Task statement — Every line below between the one holding "set_mem (<[v := replicate" and the one holding "Definition memmove (dst", inclusive, should be copied exactly, and no other line.

Supplied records —

◆ ◆ ◆ ◆ ◆

(** * OS/161 virtual memory core: address spaces, two-level page table,
      fault handler.

    A shallow embedding of [kern/vm/vm.c] and [kern/vm/addrspace.c].
    Machine words are [Z] with the 32-bit wrap-around written out, C arrays
    are lists read and updated by index, the linked region list is a list of
    region records, and everything the kernel code reaches through a pointer
    that can be shared (physical frames, the page allocator, the TLB) lives
    in one explicit [kernel] state that every operation threads through. *)

From Stdlib Require Import ZArith Lia List Init.Byte.
From stdpp Require Import base numbers list gmap.

Local Open Scope Z_scope.

(** ** Machine words *)

(** Truncation of an integer to an unsigned 32-bit word ([uint32_t],
    [vaddr_t], [paddr_t], [size_t] on this machine). *)
Definition wrap32 (z : Z) : Z := z mod 2 ^ 32.

Definition is_u32 (z : Z) : Prop := 0 <= z < 2 ^ 32.

(** ** Constants of the headers *)

(** Modelled from the spec: [machine/vm.h] is not among the sources; the
    spec's section 6 gives PAGE_SIZE = 4096. *)
Definition PAGE_SIZE : Z := 4096.

(** Modelled from the spec: [machine/vm.h] is not among the sources; the
    spec's section 6 gives PAGE_FRAME = 0xFFFFF000. *)
Definition PAGE_FRAME : Z := 0xfffff000.

(** Modelled from the spec: [vm.h] is not among the sources; the spec's
    section 6 gives L1_PT_SIZE = 2048. *)
Definition L1_PT_SIZE : nat := 2048.

(** Modelled from the spec: [vm.h] is not among the sources; the spec's
    section 6 gives L2_PT_SIZE = 512. *)
Definition L2_PT_SIZE : nat := 512.

(** Modelled from the spec: [machine/vm.h] is not among the sources; the
    kernel's direct-mapped window starts at MIPS_KSEG0, which is also the
    top of the user address range (the spec's USERSTACK, "top of user VA"). *)
Definition MIPS_KSEG0 : Z := 0x80000000.
Definition USERSTACK : Z := MIPS_KSEG0.

(** Modelled from the spec: [machine/tlb.h] is not among the sources; the
    spec's EntryLo layout is [(PFN << 12) | DIRTY? | VALID] with both flag
    bits below the frame number; these are the two bits of the MIPS R3000
    EntryLo register. *)
Definition TLBLO_DIRTY : Z := 0x400.
Definition TLBLO_VALID : Z := 0x200.

(** Modelled from the spec: [machine/tlb.h] is not among the sources;
    NUM_TLB is the hardware TLB entry count, TLBHI_INVALID gives every slot
    its own tag in the kernel range and TLBLO_INVALID has VALID clear. *)
Definition NUM_TLB : nat := 64.
Definition TLBHI_INVALID (i : Z) : Z := wrap32 (Z.shiftl (0x80000 + i) 12).
Definition TLBLO_INVALID : Z := 0.

(** Modelled from the spec: [elf.h] is not among the sources; the ELF
    segment permission bits R, W, X. *)
Definition PF_R : Z := 4.
Definition PF_W : Z := 2.
Definition PF_X : Z := 1.

(** Modelled from the spec: [kern/errno.h] is not among the sources; the
    three error numbers the two files return (success is 0). *)
Definition ENOMEM : Z := 3.
Definition EFAULT : Z := 6.
Definition EINVAL : Z := 8.

(** Modelled from the spec: [vm.h] is not among the sources; the three
    fault types the trap handler passes to [vm_fault]. *)
Definition VM_FAULT_READ : Z := 0.
Definition VM_FAULT_WRITE : Z := 1.
Definition VM_FAULT_READONLY : Z := 2.

(** Modelled from the spec: [machine/vm.h] is not among the sources; the
    spec's section 3 says the two conversions are pure bit manipulations
    through the fixed direct-mapped window. *)
Definition PADDR_TO_KVADDR (paddr : Z) : Z := wrap32 (paddr + MIPS_KSEG0).
Definition KVADDR_TO_PADDR (kvaddr : Z) : Z := wrap32 (kvaddr - MIPS_KSEG0).

(** ** Page-table indices ([vm_fault], vm.c lines 151-152) *)

(** [uint32_t msb = faultaddress >> 21;] *)
Definition pt_msb (faultaddress : Z) : Z := Z.shiftr faultaddress 21.

(** [uint32_t lsb = (faultaddress << 11) >> 23;] the left shift is a 32-bit
    unsigned shift and drops the bits that leave the word. *)
Definition pt_lsb (faultaddress : Z) : Z :=
  Z.shiftr (wrap32 (Z.shiftl faultaddress 11)) 23.

(** ** Data model *)

(** One physical page of RAM, as bytes. *)
Abbreviation page := (list byte).

(** [struct region] of addrspace.h; the [next] link is the tail of the
    list the record sits in. *)
Record region : Type := mkRegion {
  as_vbase : Z;
  size : Z;
  flags : Z;
  og_flags : Z
}.

(** A second-level table: [L2_PT_SIZE] EntryLo words, 0 meaning "absent". *)
Abbreviation l2_table := (list Z).

(** The first-level table [paddr_t **]: [L1_PT_SIZE] slots, [None] for a
    NULL slot. *)
Abbreviation l1_table := (list (option (list Z))).

(** [struct addrspace]; [pagetable = None] is the NULL pointer, an empty
    [regions] list is the NULL list head. *)
Record addrspace : Type := mkAS {
  pagetable : option l1_table;
  regions : list region;
  stackbase : Z
}.

(** The part of [struct proc] the VM code looks at. *)
Record proc : Type := mkProc {
  p_addrspace : option addrspace
}.

(** A write to the TLB, as the hardware primitive was called. *)
Inductive tlb_event : Type :=
  | TlbRandom (entryhi entrylo : Z)
  | TlbWrite (entryhi entrylo : Z) (index : Z).

(** Everything outside the two files that their code reads or changes.

    - [k_mem]: contents of RAM, one page per page-aligned kernel virtual
      address; a page that was never written reads as zero bytes.
    - [k_used]: the pages [alloc_kpages] has handed out and that were not
      given back.
    - [k_free]: the pages [alloc_kpages] hands out next, in this order; when
      the list is empty the allocator is out of memory.
    - [k_heap]: the outcomes of the coming [kmalloc] calls, in order: [None]
      is a NULL return, [Some junk] a fresh block whose words read [junk i]
      until the code writes them; after the last outcome [kmalloc] fails.
    - [k_live]: number of [kmalloc] blocks not yet given to [kfree].
    - [k_tlb]: the TLB writes so far, latest first.
    - [k_spl]: the interrupt priority level.
    - [k_curproc]: [curproc], [None] when there is no current process. *)
Record kernel : Type := mkKernel {
  k_mem : gmap Z page;
  k_used : gset Z;
  k_free : list Z;
  k_heap : list (option (nat -> Z));
  k_live : Z;
  k_tlb : list tlb_event;
  k_spl : Z;
  k_curproc : option proc
}.

Definition set_mem (m : gmap Z page) (k : kernel) : kernel :=
  mkKernel m (k_used k) (k_free k) (k_heap k) (k_live k) (k_tlb k) (k_spl k)
    (k_curproc k).

Definition set_pages (used : gset Z) (free : list Z) (k : kernel) : kernel :=
  mkKernel (k_mem k) used free (k_heap k) (k_live k) (k_tlb k) (k_spl k)
    (k_curproc k).

Definition set_heap (h : list (option (nat -> Z))) (live : Z) (k : kernel)
  : kernel :=
  mkKernel (k_mem k) (k_used k) (k_free k) h live (k_tlb k) (k_spl k)
    (k_curproc k).

Definition set_tlb (t : list tlb_event) (k : kernel) : kernel :=
  mkKernel (k_mem k) (k_used k) (k_free k) (k_heap k) (k_live k) t (k_spl k)
    (k_curproc k).

Definition set_spl (s : Z) (k : kernel) : kernel :=
  mkKernel (k_mem k) (k_used k) (k_free k) (k_heap k) (k_live k) (k_tlb k) s
    (k_curproc k).

Definition set_curproc (p : option proc) (k : kernel) : kernel :=
  mkKernel (k_mem k) (k_used k) (k_free k) (k_heap k) (k_live k) (k_tlb k)
    (k_spl k) p.

(** ** The collaborators the code calls *)

(** Modelled from the spec: [kmalloc] of the kernel heap is not among the
    sources; it returns a block or NULL, here the next outcome of
    [k_heap]. *)
Definition kmalloc (k : kernel) : option (nat -> Z) * kernel :=
  match k_heap k with
  | [] => (None, k)
  | None :: rest => (None, set_heap rest (k_live k) k)
  | Some junk :: rest => (Some junk, set_heap rest (k_live k + 1) k)
  end.

(** Modelled from the spec: [kfree] of the kernel heap is not among the
    sources; it takes a block back. *)
Definition kfree (k : kernel) : kernel := set_heap (k_heap k) (k_live k - 1) k.

(** Modelled from the spec: [alloc_kpages] of the physical allocator is not
    among the sources (section 6: "kernel virtual allocator, one page
    unit"); both files only ever ask for one page. It returns the kernel
    virtual address of a page nobody else holds, or 0. *)
Definition alloc_kpages (npages : Z) (k : kernel) : Z * kernel :=
  match k_free k with
  | [] => (0, k)
  | v :: rest => (v, set_pages ({[v]} ∪ k_used k) rest k)
  end.

(** Modelled from the spec: [free_kpages] of the physical allocator is not
    among the sources; a page that is held goes back to the allocator, which
    may hand it out again. What the allocator does with an address it never
    handed out is unknown; the model leaves the state as it is. *)
Definition free_kpages (kvaddr : Z) (k : kernel) : kernel :=
  if decide (kvaddr ∈ k_used k)
  then set_pages (k_used k ∖ {[kvaddr]}) (k_free k ++ [kvaddr]) k
  else k.

(** Byte [i] of the page at kernel virtual address [v]. *)
Definition mem_byte (k : kernel) (v : Z) (i : nat) : byte :=
  nth i (default [] (k_mem k !! v)) x00.

(** Modelled from the spec: [bzero] of the kernel library is not among the
    sources; it clears [len] bytes from [v] on. *)
Definition bzero (v : Z) (len : Z) (k : kernel) : kernel :=
  set_mem (<[v := replicate (Z.to_nat len) x00
                  ++ drop (Z.to_nat len) (default [] (k_mem k !! v))]>
             (k_mem k)) k.

(** Modelled from the spec: [memmove] of the kernel library is not among the
    sources; it copies [len] bytes from [src] to [dst] and returns [dst]. *)
Definition memmove (dst src : Z) (len : Z) (k : kernel) : Z * kernel :=
  (dst,
   set_mem (<[dst := map (mem_byte k src) (seq 0 (Z.to_nat len))
                       ++ drop (Z.to_nat len) (default [] (k_mem k !! dst))]>
              (k_mem k)) k).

◆ ◆ ◆ ◆ ◆

Response area —
  set_mem (<[v := replicate (Z.to_nat len) x00
                  ++ drop (Z.to_nat len) (default [] (k_mem k !! v))]>
             (k_mem k)) k.

(** Modelled from the spec: [memmove] of the kernel library is not among the
    sources; it copies [len] bytes from [src] to [dst] and returns [dst]. *)
Definition memmove (dst src : Z) (len : Z) (k : kernel) : Z * kernel :=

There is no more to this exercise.